Streaming GENIE Model

The StreamingGENIE class extends both GENIE and StreamingBase to provide memory-efficient processing of gene-environment interaction analysis for large-scale genomic data.

Model Types

Similar to the GENIE model, the StreamingGENIE model supports three streaming configurations:

G: Basic genetic effects with streaming
G+GxE: Genetic and gene-environment interactions with streaming
G+GxE+NxE: Full model with noise-environment interactions in streaming mode

Class Inheritance

class StreamingGENIE(GENIE, StreamingBase):
    """Memory-efficient implementation of GENIE."""

Key Methods

pre_compute_jackknife_bin(j, all_gen, worker_num)

Pre-computes statistics for each jackknife sample:

Parameters:

j (int) – Jackknife sample index
all_gen (list) – List of genotype matrices for each bin
worker_num (int) – Worker process identifier

def pre_compute_jackknife_bin(j, all_gen, worker_num):
    # Process genetic effects
    for k, X_kj in enumerate(all_gen):
        X_kj = standardize_geno(X_kj)
        M[j][k] = M[num_jack][k] - X_kj.shape[1]

        # Compute genetic statistics
        for b in range(num_random_vec):
            XXz[k][worker_num][b] += compute_XXz(b, X_kj)

            if use_cov:
                UXXz[k][worker_num][b] += compute_UXXz(XXz[k][worker_num][b])
                XXUz[k][worker_num][b] += compute_XXUz(b, X_kj)

        yXXy[k][worker_num] += compute_yXXy(X_kj, pheno)[0][0]

    # Process GxE interactions if enabled
    if genie_model in ["G+GxE", "G+GxE+NxE"]:
        for e in range(num_env):
            for k, X_kj in enumerate(all_gen):
                X_kj_gxe = elem_mul(X_kj, env[:, e].reshape(-1, 1))
                k_gxe = (e + 1) * k + num_bin

                for b in range(num_random_vec):
                    XXz[k_gxe][worker_num][b] += compute_XXz(b, X_kj_gxe)

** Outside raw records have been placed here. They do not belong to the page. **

(* ===== verification/PageTableSpec.v ===== *)
(** * What page tables mean

    The translation of a virtual address as the processor performs it on the
    tables in memory, the invariant that the tables form a tree of distinct
    frames, and what mapping a page does to every translation. *)

From S2P Require Import Prelude PageFrame PageFrameSpec PageTable.

Local Open Scope Z_scope.

(** ** Bits of an entry *)

(** The entry that [MapMemory] writes over [e]. *)
Definition link (e a Flags : Z) : Z := AddFlag (SetFlag (SetAddress e a) PT_P true) Flags.

(** Flags that are flags: no bit of the address field, no large page. *)
Definition flags_ok (Flags : Z) : Prop := 0 <= Flags < 2 ^ 64 /\ Z.land Flags 0x000FFFFFFFFFF080 = 0.

Lemma ones_bits k w n : 0 <= k -> 0 <= w -> 0 <= n ->
  Z.testbit (Z.shiftl (Z.ones w) k) n = bool_decide (k <= n < k + w).
Proof.
  intros Hk Hw Hn. destruct (decide (n < k)) as [Hlt|Hge].
  - rewrite Z.shiftl_spec_low by lia. symmetry. apply bool_decide_eq_false. lia.
  - rewrite Z.shiftl_spec_high by lia. destruct (decide (n < k + w)).
    + rewrite Z.ones_spec_low by lia. symmetry. apply bool_decide_eq_true. lia.
    + rewrite Z.ones_spec_high by lia. symmetry. apply bool_decide_eq_false. lia.
Qed.

Lemma wrapu_bits w z n : 0 <= w -> 0 <= n -> Z.testbit (wrapu w z) n = bool_decide (n < w) && Z.testbit z n.
Proof.
  intros Hw Hn. unfold wrapu. destruct (decide (n < w)).
  - rewrite Z.mod_pow2_bits_low, bool_decide_true by lia. done.
  - rewrite Z.mod_pow2_bits_high, bool_decide_false by lia. done.
Qed.

(** The processor's test of an entry. *)
Definition present (e : Z) : bool := Z.testbit e 0.
#[global] Arguments present : simpl never.

Lemma present_bit e : GetFlag e PT_P = present e.
Proof. exact (land_pow2 e 0 ltac:(lia)). Qed.

Lemma GetAddress_bits e n : 0 <= n -> Z.testbit (GetAddress e) n = bool_decide (n < 40) && Z.testbit e (n + 12).
Proof.
  intros Hn. unfold GetAddress. rewrite Z.shiftr_spec, Z.land_spec by lia.
  change 0x000FFFFFFFFFF000 with (Z.shiftl (Z.ones 40) 12). rewrite ones_bits by lia. rewrite andb_comm. f_equal.
  apply bool_decide_ext. lia.
Qed.

Lemma GetAddress_range e : 0 <= GetAddress e < 2 ^ 40.
Proof.
  replace (GetAddress e) with (wrapu 40 (GetAddress e)); [apply wrapu_range; lia|].
  apply Z.bits_inj'. intros n Hn. rewrite wrapu_bits, GetAddress_bits by lia.
  by destruct (bool_decide (n < 40)).
Qed.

                    if use_cov:
                        UXXz[k_gxe][worker_num][b] += compute_UXXz(XXz[k_gxe][worker_num][b])
                        XXUz[k_gxe][worker_num][b] += compute_XXUz(b, X_kj_gxe)

                yXXy[k_gxe][worker_num] += compute_yXXy(X_kj_gxe, pheno)[0][0]

pre_compute_jackknife_bin_pass_2(j, all_gen)

Performs second pass computation for jackknife estimates:

Parameters:

j (int) – Jackknife sample index
all_gen (list) – List of genotype matrices for each bin

def pre_compute_jackknife_bin_pass_2(j, all_gen):
    # Process genetic effects
    for k, X_kj in enumerate(all_gen):
        X_kj = standardize_geno(X_kj) if j != num_jack else 0
        process_genetic_pass_2(X_kj, k, j)

    # Process GxE interactions
    if genie_model in ["G+GxE", "G+GxE+NxE"]:
        for e in range(num_env):
            for k, X_kj in enumerate(all_gen):
                X_kj_gxe = compute_gxe_interaction(X_kj, e, j)
                process_gxe_pass_2(X_kj_gxe, k, e, j)

Other Methods to Override the Base Class

Similar to the GENIE model which override the base class’s estimate method to return also the adjusted sigma results based on the traces, the StreamingGENIE model overrides the following methods from the BaseStreaming class.

Since the estimate method calls the _estimate_worker method, we need to override the _estimate_worker method as well.

_estimate_worker(self, worker_num, method, start_j, end_j, result_queue, trace_sum):

This method is overridden because for StreamingGENIE, the heritability should be computed with the traces. Thus, the adjusted sigma estimated based on the traces is also returned.

def _estimate_worker(self, worker_num, method, start_j, end_j, result_queue, trace_sum):
    # ... existing code from the streaming base class ...
    sigma_ests_adj = []

    for j in range(self.num_jack):
      # ... existing code from the base class ...
      # Adjust the estimate by the effect of traces for heritability calculation
      sigma_est_adj = []
      for i in range(len(sigma_est)):
          sigma_est_adj.append(sigma_est[i] * T[i, self.num_estimates])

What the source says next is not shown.